174 A.D.2d 483, 571 N.Y.S.2d 260

Supreme Court, Appellate Division, First Department, New York

In the Matter of Sutton Realty Co., Appellant,
Richard Higgins, as Commissioner of the New York State Division of Housing and Community Renewal, Respondent.

June 18, 1991

Judgment, Supreme Court, New York County (Irma Vidal Santaella, J.), entered July 2, 1990, dismissing a CPLR article 78 petition for review of an order by the Deputy Commissioner, dated September 14, 1989, which had affirmed a Rent Administrator’s determination concerning petitioner’s overcharge of rent for the period March 1986 through September 1988, unanimously reversed, on the law and the facts, and the petition granted to the extent of remanding to respondent Division of Housing and Community Renewal (“DHCR”) for recalculation of the overcharge assessment in light of the fact that petitioner never received any rent from the tenant after January 1987, without costs.

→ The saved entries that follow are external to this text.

(* ===== verification/Hkdf.v ===== *)
(** * HKDF: [internal/hkdf]

    RFC 5869's key derivation over HMAC-SHA-256, which is a parameter.  The
    theorem: what Expand derives is the prefix of RFC 5869's blocks. *)
From S2P Require Import Prelude.
#[local] Open Scope Z_scope.

Inductive hkdf_error : Type := HkdfNotPositive (n : Z) | HkdfTooLong (n : Z) | HkdfFuel.

Definition HashLen : Z := 32.
Definition maxLength : Z := 255 * HashLen.

Section HKDF.
Context (mac : bytes -> bytes -> bytes).

Definition Extract (salt ikm : bytes) : bytes := mac (match salt with [] => replicate 32 0 | _ => salt end) ikm.

Fixpoint expand_loop (fuel : nat) (prk info t okm : bytes) (counter length : Z) : res hkdf_error bytes :=
  match fuel with
  | O => Err HkdfFuel
  | S fuel =>
      if length <=? blen okm then Ok okm
      else
        let t := mac prk (t ++ info ++ [counter]) in
        expand_loop fuel prk info t (okm ++ t) (wrap8 (counter + 1)) length
  end.

(** A block at least a byte long: [length] rounds are enough. *)
Definition Expand (prk info : bytes) (length : Z) : res hkdf_error bytes :=
  if length <=? 0 then Err (HkdfNotPositive length)
  else if maxLength <? length then Err (HkdfTooLong length)
  else
    let? okm := expand_loop (S (Z.to_nat length)) prk info [] [] 1 length in
    Ok (take (Z.to_nat length) okm).

Definition Key (salt ikm info : bytes) (length : Z) : res hkdf_error bytes := Expand (Extract salt ikm) info length.

(** ** RFC 5869's T(1) | T(2) | ... *)

Fixpoint block (prk info : bytes) (i : nat) : bytes :=
  match i with
  | O => []
  | S j => mac prk (block prk info j ++ info ++ [Z.of_nat i])
  end.

Definition blocks (prk info : bytes) (n : nat) : bytes := concat (map (block prk info) (seq 1 n)).

Context (Hmac : forall k m, blen (mac k m) = HashLen).

Lemma blocks_S prk info n : blocks prk info (S n) = blocks prk info n ++ block prk info (S n).
Proof using. unfold blocks; by rewrite seq_S, map_app, concat_app; cbn [map concat]; rewrite app_nil_r. Qed.

Lemma blocks_blen prk info n : blen (blocks prk info n) = HashLen * Z.of_nat n.
Proof using Hmac.
  induction n as [|n IH]; [done|]; rewrite blocks_S, blen_app, IH; cbn [block]; rewrite Hmac; unfold HashLen; lia.
Qed.

Lemma expand_loop_blocks prk info length fuel : 0 < length <= maxLength -> forall n, (n <= 255)%nat ->
  (forall m, (m < n)%nat -> blen (blocks prk info m) < length) -> (Z.to_nat length < fuel + n)%nat ->
  exists N, (N <= 255)%nat /\ length <= blen (blocks prk info N) /\ (forall m, (m < N)%nat -> blen (blocks prk info m) < length) /\
    expand_loop fuel prk info (block prk info n) (blocks prk info n) (wrap8 (Z.of_nat n + 1)) length = Ok (blocks prk info N).
Proof using Hmac.
  intros Hl; induction fuel as [|fuel IH]; intros n Hn Hm Hf; cbn [expand_loop].
  - exfalso; specialize (Hm (n - 1)%nat ltac:(lia)); rewrite blocks_blen in Hm; unfold HashLen in Hm; lia.
  - destruct (Z.leb_spec length (blen (blocks prk info n))); [by exists n|].
    assert (Hlt : (n < 255)%nat).
    { rewrite blocks_blen in *; unfold maxLength, HashLen in *; lia. }
    assert (Hw : wrap8 (Z.of_nat n + 1) = Z.of_nat (S n)) by (unfold wrap8; rewrite Z.mod_small by lia; lia).
    rewrite Hw; change (mac prk (block prk info n ++ info ++ [Z.of_nat (S n)])) with (block prk info (S n)); rewrite <- blocks_S.
    apply IH; [lia| |lia]; intros m Hlm; destruct (decide (m = n)) as [->|]; [done|apply Hm; lia].
Qed.

(** Key derivation, exactly: a positive length of at most 255 blocks is derived as the first bytes of RFC 5869's blocks - each the code of the one before, the info and its number - and any other length is refused. *)
Theorem Expand_exact prk info length okm :
  Expand prk info length = Ok okm <->
  0 < length <= 255 * HashLen /\ exists n, (n <= 255)%nat /\ length <= HashLen * Z.of_nat n /\
    okm = take (Z.to_nat length) (blocks prk info n).
Proof using Hmac.
  unfold Expand; destruct (Z.leb_spec length 0); [split; [done|lia]|].
  destruct (Z.ltb_spec maxLength length); [split; [done|unfold maxLength in *; lia]|].
  destruct (expand_loop_blocks prk info length (S (Z.to_nat length)) ltac:(lia) 0%nat ltac:(lia) ltac:(lia) ltac:(lia)) as (N & HN & Hle & Hmin & E).
  change (wrap8 (Z.of_nat 0 + 1)) with 1 in E; cbn [block] in E; change (blocks prk info 0) with ([] : bytes) in E.
  rewrite E; cbn [res_bind]; split.
  - intros [= <-]; split; [unfold maxLength in *; lia|]; exists N; rewrite blocks_blen in Hle; done.
  - intros (_ & n & Hn & Hn' & ->); f_equal.
    assert (Hbig : forall k, take (Z.to_nat length) (blocks prk info (N + k)) = take (Z.to_nat length) (blocks prk info N)).
    { induction k as [|k IH]; [by rewrite Nat.add_0_r|]; rewrite Nat.add_succ_r, blocks_S, take_app_le; [done|].
      rewrite blocks_blen in Hle; pose proof (blocks_blen prk info (N + k)) as Hb; unfold blen, HashLen in *; lia. }
    replace n with (N + (n - N))%nat; [by rewrite Hbig|].
    destruct (decide (n < N)%nat) as [Hlt|]; [|lia]; specialize (Hmin n Hlt); rewrite blocks_blen in Hmin; lia.
Qed.
End HKDF.

(** 40 bytes, of two blocks. *)
Lemma Expand_exact_witness : let mac := fun k m : bytes => replicate 32 (foldl Z.add 0 (k ++ m) mod 256) in
  Expand mac [1] [2] 40 = Ok (replicate 32 4 ++ replicate 8 133) /\
  (0 < 40 <= 255 * HashLen /\ exists n, (n <= 255)%nat /\ 40 <= HashLen * Z.of_nat n /\
    replicate 32 4 ++ replicate 8 133 = take (Z.to_nat 40) (blocks mac [1] [2] n)).
Proof.
  intros mac; assert (E : Expand mac [1] [2] 40 = Ok (replicate 32 4 ++ replicate 8 133)) by (vm_compute; reflexivity).
  split; [exact E|]; apply (Expand_exact mac (fun k m => eq_refl) [1] [2] 40); exact E.
Defined.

The tenant entered into a lease with petitioner landlord for an apartment on East 52nd Street in Manhattan, for the period March 15, 1986 to March 31, 1987. Shortly thereafter, the tenant filed a complaint with DHCR asserting a rent overcharge. Petitioner answered the complaint in prompt fashion, attempting to justify the extraordinary rent increase on the basis of the apartment’s recent vacancy and renovations in the kitchen. Over the course of the next two years, petitioner provided information to the agency as requested, including documentation of the capital improvements and verification of rent history for the apartment. Meanwhile, a few months before expiration of the lease, the tenant signed a renewal for a two-year extension.

On September 29, 1988 DHCR’s District Rent Administrator (“DRA”) issued a ruling that petitioner had overcharged its tenant in the total amount of $6,353.48. Included in this sum was an itemization of the actual rent charged, as well as calculation of the overcharge, for the period of the initial lease (through March 1987), and under the renewal lease (through September 1988, the date of determination).

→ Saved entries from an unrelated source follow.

Record CoseKey : Type := { Kty : Z; Crv : Z; X : bytes; Y : bytes }.
Record KeyAuthorizations : Type := { ka_NameSpaces : list string; DataElements : gmap string (list string) }.
Record DeviceKeyInfo : Type := { DeviceKey : CoseKey; dki_KeyAuthorizations : option KeyAuthorizations }.
Record ValidityInfo : Type := { Signed : Z; ValidFrom : Z; ValidUntil : Z; ExpectedUpdate : option Z }.
Record IdentifierListRef : Type := { il_ID : bytes; il_URI : string; il_Certificate : bytes }.
Record StatusListRef : Type := { Idx : Z; sl_URI : string; sl_Certificate : bytes }.
Record Status : Type := { IdentifierList : option IdentifierListRef; StatusList : option StatusListRef }.

Record MobileSecurityObject : Type := {
  Version : string;
  DigestAlgorithm : string;
  ValueDigests : gmap string (gmap Z bytes);
  mso_DeviceKeyInfo : DeviceKeyInfo;
  mso_DocType : string;
  mso_ValidityInfo : ValidityInfo;
  mso_Status : option Status
}.

Definition SHA256 : string := "SHA-256".
Definition SHA384 : string := "SHA-384".
Definition SHA512 : string := "SHA-512".
Definition mobileSecurityObjectVersion : string := "1.0".

Definition DeviceAuthSignature : Z := 1.
Definition DeviceAuthMAC : Z := 2.

Record DeviceSigned : Type := {
  ds_NameSpaces : gmap string (gmap string goval);
  DeviceAuth : bytes;
  AuthType : Z;
  nameSpacesBytes : option bytes
}.

(** wireIssuerSigned and wireDeviceSigned. *)
Record wireIssuerSigned : Type := { w_IssuerAuth : bytes; w_NameSpaces : gmap string (list bytes) }.
Record wireDeviceSigned : Type := { w_DeviceNameSpaces : bytes; DeviceSignature : bytes; DeviceMac : bytes }.

Inductive mdoc_error : Type :=
| MdocCose (e : cose_error)
| MdocDecode (e : cbor_error)
| MdocTag (n : Z)
| MdocTagContent
| MdocMarshal
| MdocVersion
| MdocDocType
| MdocNoValidity
| MdocValidityOrder
| MdocNoDigests (ns : string)
| MdocChanged (ns : string)
| MdocNoDigest (ns : string) (id : Z)
| MdocDigestAlg (alg : string)
| MdocDigestMismatch (ns el : string)
| MdocTwice (ns el : string)
| MdocSkew
| MdocNotYetValid
| MdocExpired
| MdocDeviceKey
| MdocTooLarge (n : Z)
| MdocEmptyNamespace (ns : string)
| MdocAuthType (t : Z)
| MdocBothAuths
| MdocNoAuth
| MdocCurves
| MdocECDH
| MdocHKDF (e : hkdf_error)
| MdocNotAuthorized (ns : string)
| MdocRole (e : role_error)
| MdocEKU (e : chain_error)
| MdocNoPath
| MdocSignedOutside
| MdocIssuingCountry (ns : string)
| MdocIssuingJurisdiction (ns : string)
| MdocIACACountry
| MdocIACAProvince
| MdocEmptyPath
| MdocKeyAuthorizationsEmpty
| MdocKeyAuthorizationsBoth (ns : string)
| MdocClaims
| MdocX5Chain
| MdocStatusCertificate
| MdocRand.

Petitioner filed a timely petition for administrative review. In addition to challenging the DRA’s rejection of justification for extraordinary rent increase, petitioner cited the fact that the calculation of overcharges was overstated in that the tenant, having vacated the premises after defaulting in an eviction proceeding, never did pay any rent to petitioner after January 1987. 

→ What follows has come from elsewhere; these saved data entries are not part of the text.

(* ===== verification/Oid4vpMdoc.v ===== *)
(** * mdoc presentations in OpenID4VP: [oid4vpmdoc]

    The DeviceResponse an answer carries (device_response.go), and the session
    transcript its device authentication is over (handover.go).  The theorem:
    transcripts are equal only of one flow and one request. *)
From S2P Require Import Prelude Cbor Json DcqlQuery Text JwtDate Jws X509 CertChain Hkdf Cose Mdoc.
#[local] Open Scope Z_scope.

Inductive response_error : Type :=
| RespTooLarge (n : Z)
| RespDecode (e : cbor_error)
| RespStatus (n : Z)
| RespDocuments (n : Z)
| RespIssuerSigned (e : mdoc_error)
| RespDeviceSigned (e : mdoc_error)
| RespNoDocType
| RespMarshal.

Inductive handover_error : Type :=
| HandoverNoClientID | HandoverNoOrigin | HandoverNoNonce | HandoverNoResponseURI | HandoverNoThumbprint | HandoverMarshal.

Record Document : Type := { DocType : string; doc_IssuerSigned : IssuerSigned; doc_DeviceSigned : DeviceSigned }.

Record wireDocument : Type := { wd_DocType : string; wd_IssuerSigned : bytes; wd_DeviceSigned : bytes }.
Record wireDeviceResponse : Type := { wr_Version : string; wr_Documents : list wireDocument; wr_Status : Z }.

(** The package's own CBOR: cbor.Marshal of an []any, and of a tag of a byte string. *)
Class ResponseCbor : Type := {
  unmarshal_device_response : bytes -> res cbor_error wireDeviceResponse;
  marshal_device_response : wireDeviceResponse -> option bytes;
  marshal_array : list goval -> option bytes;
  marshal_default_tag : Z -> bytes -> option bytes
}.

Definition deviceResponseVersion : string := "1.0".
Definition mdocResponseStatusOK : Z := 0.
Definition MaxBytes : Z := 2 ^ 20.

Record HandoverParams : Type := {
  ClientID : string;
  hp_Nonce : string;
  ResponseURI : string;
  hp_Thumbprint : option bytes;
  hp_ResponseIsUnencrypted : bool
}.

Record DCAPIHandoverParams : Type := {
  Origin : string;
  dc_Nonce : string;
  dc_Thumbprint : option bytes;
  dc_ResponseIsUnencrypted : bool
}.

Section Responses.
Context `{Signatures} `{!CoseKeys} `{!CborLib} `{!MdocCbor} `{!Curves} `{!X509} `{!ResponseCbor}.

Definition MarshalDeviceResponse (doc : Document) : res response_error bytes :=
  if String.eqb (DocType doc) "" then Err RespNoDocType
  else
    let? issuerSignedBytes := res_map_err RespIssuerSigned (IssuerSigned_Marshal (doc_IssuerSigned doc)) in
    let? deviceSignedBytes := res_map_err RespDeviceSigned (DeviceSigned_Marshal (doc_DeviceSigned doc)) in
    match marshal_device_response
      {| wr_Version := deviceResponseVersion;
         wr_Documents := [{| wd_DocType := DocType doc; wd_IssuerSigned := issuerSignedBytes; wd_DeviceSigned := deviceSignedBytes |}];
         wr_Status := mdocResponseStatusOK |} with
    | Some b => Ok b
    | None => Err RespMarshal
    end.

Definition UnmarshalDeviceResponseMax (d : bytes) (maxBytes : Z) : res response_error Document :=
  if maxBytes <? blen d then Err (RespTooLarge (blen d))
  else
    let? wire := res_map_err RespDecode (decode unmarshal_device_response d) in
    if negb (wr_Status wire =? mdocResponseStatusOK) then Err (RespStatus (wr_Status wire))
    else match wr_Documents wire with
    | [w] =>
        let? issuerSigned := res_map_err RespIssuerSigned (UnmarshalIssuerSignedMax (wd_IssuerSigned w) maxBytes) in
        let? deviceSigned := res_map_err RespDeviceSigned (UnmarshalDeviceSignedMax (wd_DeviceSigned w) maxBytes) in
        Ok {| DocType := wd_DocType w; doc_IssuerSigned := issuerSigned; doc_DeviceSigned := deviceSigned |}
    | docs => Err (RespDocuments (blen docs))
    end.

Definition UnmarshalDeviceResponse (d : bytes) : res response_error Document := UnmarshalDeviceResponseMax d MaxBytes.

(** ** Session transcripts *)

Definition nilableThumbprint (thumbprint : option bytes) : goval := match thumbprint with None => VNil | Some t => VBytes t end.

Definition handover_wrapTag24 (v : list goval) : res handover_error bytes :=
  match marshal_array v with
  | None => Err HandoverMarshal
  | Some inner => match marshal_default_tag 24 inner with Some b => Ok b | None => Err HandoverMarshal end
  end.

Definition buildHandoverSessionTranscriptBytes (handoverType : string) (info : list goval) : res handover_error bytes :=
  match marshal_array info with
  | None => Err HandoverMarshal
  | Some infoBytes => handover_wrapTag24 [VNil; VNil; VArray [VString handoverType; VBytes (Sum256 infoBytes)]]
  end.

Definition BuildSessionTranscriptBytes (p : HandoverParams) : res handover_error bytes :=
  if String.eqb (ClientID p) "" then Err HandoverNoClientID
  else if String.eqb (hp_Nonce p) "" then Err HandoverNoNonce
  else if String.eqb (ResponseURI p) "" then Err HandoverNoResponseURI
  else if (blen (default [] (hp_Thumbprint p)) =? 0) && negb (hp_ResponseIsUnencrypted p) then Err HandoverNoThumbprint
  else buildHandoverSessionTranscriptBytes "OpenID4VPHandover"
    [VString (ClientID p); VString (hp_Nonce p); nilableThumbprint (hp_Thumbprint p); VString (ResponseURI p)].

Definition BuildDCAPISessionTranscriptBytes (p : DCAPIHandoverParams) : res handover_error bytes :=
  if String.eqb (Origin p) "" then Err HandoverNoOrigin
  else if String.eqb (dc_Nonce p) "" then Err HandoverNoNonce
  else if (blen (default [] (dc_Thumbprint p)) =? 0) && negb (dc_ResponseIsUnencrypted p) then Err HandoverNoThumbprint
  else buildHandoverSessionTranscriptBytes "OpenID4VPDCAPIHandover"
    [VString (Origin p); VString (dc_Nonce p); nilableThumbprint (dc_Thumbprint p)].

(** ** What a transcript binds *)

(** The values handovers are made of, and the values transcripts are. *)
Definition basic (v : goval) : Prop := match v with VNil | VString _ | VBytes _ => True | _ => False end.
Definition plain_value (v : goval) : Prop := match v with VArray l => Forall basic l | _ => basic v end.

(** CBOR's encodings of different arrays of those values, and of different
    byte strings under a tag, differ; and SHA-256 has no collision. *)
Context (marshal_array_inj : forall l l' b, Forall plain_value l -> Forall plain_value l' -> marshal_array l = Some b -> marshal_array l' = Some b -> l = l').
Context (marshal_tag_inj : forall n b b' t, marshal_default_tag n b = Some t -> marshal_default_tag n b' = Some t -> b = b').
Context (Sum256_inj : forall b b', Sum256 b = Sum256 b' -> b = b').

Lemma transcript_info type type' info info' t : Forall plain_value info -> Forall plain_value info' ->
  buildHandoverSessionTranscriptBytes type info = Ok t -> buildHandoverSessionTranscriptBytes type' info' = Ok t -> type = type' /\ info = info'.
Proof using marshal_array_inj marshal_tag_inj Sum256_inj.
  intros Hp Hp'; unfold buildHandoverSessionTranscriptBytes, handover_wrapTag24.
  destruct (marshal_array info) as [i|] eqn:Ei; [|done]; destruct (marshal_array info') as [i'|] eqn:Ei'; [|done].
  destruct (marshal_array [VNil; VNil; VArray [VString type; VBytes (Sum256 i)]]) as [b|] eqn:Eb; [|done].
  destruct (marshal_array [VNil; VNil; VArray [VString type'; VBytes (Sum256 i')]]) as [b'|] eqn:Eb'; [|done].
  destruct (marshal_default_tag 24 b) as [x|] eqn:Et; [|done]; intros [= ->].
  destruct (marshal_default_tag 24 b') as [x'|] eqn:Et'; [|done]; intros [= ->]; assert (b' = b) as -> by (by eapply marshal_tag_inj).
  assert (Heq : [VNil; VNil; VArray [VString type; VBytes (Sum256 i)]] = [VNil; VNil; VArray [VString type'; VBytes (Sum256 i')]]).
  { eapply marshal_array_inj; [| |exact Eb|exact Eb']; repeat constructor. }
  injection Heq as -> Hs; apply Sum256_inj in Hs as ->; split; [done|]; by eapply marshal_array_inj.
Qed.

Lemma plain_thumbprint t : plain_value (nilableThumbprint t).
Proof using. by destruct t. Qed.

Lemma nilableThumbprint_inj t t' : nilableThumbprint t = nilableThumbprint t' -> t = t'.
Proof using. destruct t, t'; cbn; congruence. Qed.

(** C38: The session transcript binds the request: two redirect requests with one transcript have the same client identifier, nonce, response URI and encryption key, two Digital Credentials API requests the same origin, nonce and key, and no transcript is of both flows. *)
Theorem transcript_binds (p q : HandoverParams) (r s : DCAPIHandoverParams) t u :
  (BuildSessionTranscriptBytes p = Ok t -> BuildSessionTranscriptBytes q = Ok t ->
    ClientID p = ClientID q /\ hp_Nonce p = hp_Nonce q /\ ResponseURI p = ResponseURI q /\ hp_Thumbprint p = hp_Thumbprint q) /\
  (BuildDCAPISessionTranscriptBytes r = Ok u -> BuildDCAPISessionTranscriptBytes s = Ok u ->
    Origin r = Origin s /\ dc_Nonce r = dc_Nonce s /\ dc_Thumbprint r = dc_Thumbprint s) /\
  ~ (BuildSessionTranscriptBytes p = Ok t /\ BuildDCAPISessionTranscriptBytes r = Ok t).
Proof using marshal_array_inj marshal_tag_inj Sum256_inj.
  unfold BuildSessionTranscriptBytes, BuildDCAPISessionTranscriptBytes; repeat split_and!.
  - repeat (destruct (String.eqb _ _); [done|]); destruct (_ && _); [done|]; intros Hp; repeat (destruct (String.eqb _ _); [done|]).
    destruct (_ && _); [done|]; intros Hq; pose proof (plain_thumbprint (hp_Thumbprint p)); pose proof (plain_thumbprint (hp_Thumbprint q)).
    edestruct (fun A B => transcript_info _ _ _ _ _ A B Hp Hq) as [_ [= E1 E2 Et E3]]; [by repeat constructor..|].
    split_and!; try done; by apply nilableThumbprint_inj.
  - repeat (destruct (String.eqb _ _); [done|]); destruct (_ && _); [done|]; intros Hp; repeat (destruct (String.eqb _ _); [done|]).
    destruct (_ && _); [done|]; intros Hq; pose proof (plain_thumbprint (dc_Thumbprint r)); pose proof (plain_thumbprint (dc_Thumbprint s)).
    edestruct (fun A B => transcript_info _ _ _ _ _ A B Hp Hq) as [_ [= E1 E2 Et]]; [by repeat constructor..|].
    split_and!; try done; by apply nilableThumbprint_inj.
  - intros [Hp Hr]; repeat (destruct (String.eqb _ _) in Hp; [done|]); destruct (_ && _) in Hp; [done|].
    repeat (destruct (String.eqb _ _) in Hr; [done|]); destruct (_ && _) in Hr; [done|].
    pose proof (plain_thumbprint (hp_Thumbprint p)); pose proof (plain_thumbprint (dc_Thumbprint r)).
    edestruct (fun A B => transcript_info _ _ _ _ _ A B Hp Hr) as [Ht _]; [by repeat constructor..|discriminate Ht].
Qed.
End Responses.

(** ** Two requests *)

Module TranscriptExample.
Import CoseSigned.

Definition put (b : bytes) : bytes := blen b :: b.

Definition enc_basic (v : goval) : bytes :=
  match v with VString s => 1 :: put (string_bytes s) | VBytes b => 2 :: put b | _ => [0] end.

Definition enc (v : goval) : bytes := match v with VArray l => 3 :: put (concat (map enc_basic l)) | _ => enc_basic v end.

Lemma put_inj b b' r r' : put b ++ r = put b' ++ r' -> b = b' /\ r = r'.
Proof.
  unfold put; cbn; intros [= Hl Hr]; apply app_inj_1 in Hr; [done|]; unfold blen in Hl; lia.
Qed.

Lemma enc_basic_inj v v' r r' : basic v -> basic v' -> enc_basic v ++ r = enc_basic v' ++ r' -> v = v' /\ r = r'.
Proof.
  destruct v as [|s| | | | | | | | |b|], v' as [|s'| | | | | | | | |b'|]; try done; cbn -[put]; intros _ _ He; try done; apply (f_equal tail) in He; cbn -[put] in He.
  - by subst.
  - apply put_inj in He as [He ->]; split; [|done]; by apply (inj string_bytes) in He as ->.
  - by apply put_inj in He as [-> ->].
Qed.

Lemma enc_basics_inj l : forall l', Forall basic l -> Forall basic l' -> concat (map enc_basic l) = concat (map enc_basic l') -> l = l'.
Proof.
  induction l as [|v l IH]; intros [|v' l'] Hl Hl'; cbn [map concat]; try done.
  - by destruct v'.
  - by destruct v.
  - apply Forall_cons in Hl as [Hv Hl]; apply Forall_cons in Hl' as [Hv' Hl']; intros He.
    apply enc_basic_inj in He as [-> He]; [|done..]; f_equal; by apply IH.
Qed.

Lemma enc_inj v v' r r' : plain_value v -> plain_value v' -> enc v ++ r = enc v' ++ r' -> v = v' /\ r = r'.
Proof.
  destruct v as [| | | | | | |l| | | |], v' as [| | | | | | |l'| | | |]; cbn [plain_value enc]; try done;
    try (intros Hv Hv'; by apply enc_basic_inj); try (intros _ _; cbn; discriminate).
  intros Hl Hl'; cbn -[put]; intros He; apply (f_equal tail) in He; cbn -[put] in He; apply put_inj in He as [He ->]; split; [|done]; f_equal; by apply enc_basics_inj.
Qed.

Lemma encs_inj l : forall l', Forall plain_value l -> Forall plain_value l' -> concat (map enc l) = concat (map enc l') -> l = l'.
Proof.
  assert (Hne : forall v, enc v <> []) by (by intros []).
  induction l as [|v l IH]; intros [|v' l'] Hl Hl'; cbn [map concat]; try done.
  - intros He; symmetry in He; by apply app_eq_nil in He as [He%Hne _].
  - intros He; by apply app_eq_nil in He as [He%Hne _].
  - apply Forall_cons in Hl as [Hv Hl]; apply Forall_cons in Hl' as [Hv' Hl']; intros He.
    apply enc_inj in He as [-> He]; [|done..]; f_equal; by apply IH.
Qed.

#[export] Instance response_cbor : ResponseCbor := {|
  unmarshal_device_response := fun _ => Err ErrEOF; marshal_device_response := fun _ => None;
  marshal_array := fun l => Some (concat (map enc l)); marshal_default_tag := fun n b => Some (n :: b) |}.

Definition request (nonce : string) : HandoverParams := {|
  ClientID := "x509_hash:abc"; hp_Nonce := nonce; ResponseURI := "https://rp.example/response"; hp_Thumbprint := Some [1; 2];
  hp_ResponseIsUnencrypted := false |}.
Definition dcapi_request : DCAPIHandoverParams := {|
  Origin := "https://rp.example"; dc_Nonce := "n-1"; dc_Thumbprint := Some [1; 2]; dc_ResponseIsUnencrypted := false |}.
End TranscriptExample.

Section Example.
Import CoseSigned TranscriptExample.

Lemma transcript_binds_witness : exists t, BuildSessionTranscriptBytes (request "n-1") = Ok t /\
  BuildSessionTranscriptBytes (request "n-2") <> Ok t /\ BuildDCAPISessionTranscriptBytes dcapi_request <> Ok t.
Proof.
  eexists; split; [vm_compute; reflexivity|].
  match goal with |- _ <> Ok ?t /\ _ => pose proof (transcript_binds
    (fun l l' b Hl Hl' E E' => encs_inj l l' Hl Hl' (eq_trans (f_equal (default []) E) (eq_sym (f_equal (default []) E'))))
    (fun n b b' x E E' => f_equal (fun o => tail (default [] o)) (eq_trans E (eq_sym E'))) (fun b b' (E : @Sum256 signatures b = @Sum256 signatures b') => E)
    (request "n-1") (request "n-2") dcapi_request dcapi_request t t) as (Hp & _ & Hx) end.
  split; intros E; [|apply Hx; split; [vm_compute; reflexivity|exact E]].
  destruct (Hp ltac:(vm_compute; reflexivity) E) as (_ & Hn & _); discriminate Hn.
Defined.
End Example.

In his order affirming the DRA’s ruling in all respects, DHCR’s Deputy Commissioner rejected petitioner’s challenge of the overcharge calculation because petitioner had failed to urge tenant’s nonpayment before the DRA, thus rendering it “proper for the District Rent Administrator to presume that the tenant was paying rent in accordance with the submitted leases.”

In dismissing this article 78 proceeding, the IAS court noted that while the issue of the tenant’s failure to pay rent after January 1987 had been raised in the eviction proceeding, it was never brought to DHCR’s attention prior to the District Rent Administrator’s ruling.

We agree that the petitioner has failed to demonstrate that DHCR’s calculation of the rent overcharge per se was either arbitrary or capricious. And we note the parties’ agreement that the unnamed tenant is not a necessary party to these proceedings, notwithstanding the IAS court’s statement to the contrary. But we disagree that petitioner’s failure to raise the issue of excessiveness of the overcharge assessment before the District Rent Administrator should have precluded its consideration on the petition for administrative review. Indeed, petitioner did not have notice of the overcharge calculation until issuance of the DRA ruling in September 1988. No one would have been prejudiced by a remand to the DRA for a recalculation of the rent overcharge based on the tenant’s actual rental payments, or more to the point, nonpayments. Respondent DHCR does not dispute the long-absent tenant’s asserted failure to pay rent after January 1987. DHCR, and through it the defaulting tenant, are not entitled to exact a windfall for the return of payments never made.

Concur–Sullivan, J. P., Carro, Wallach and Rubin, JJ.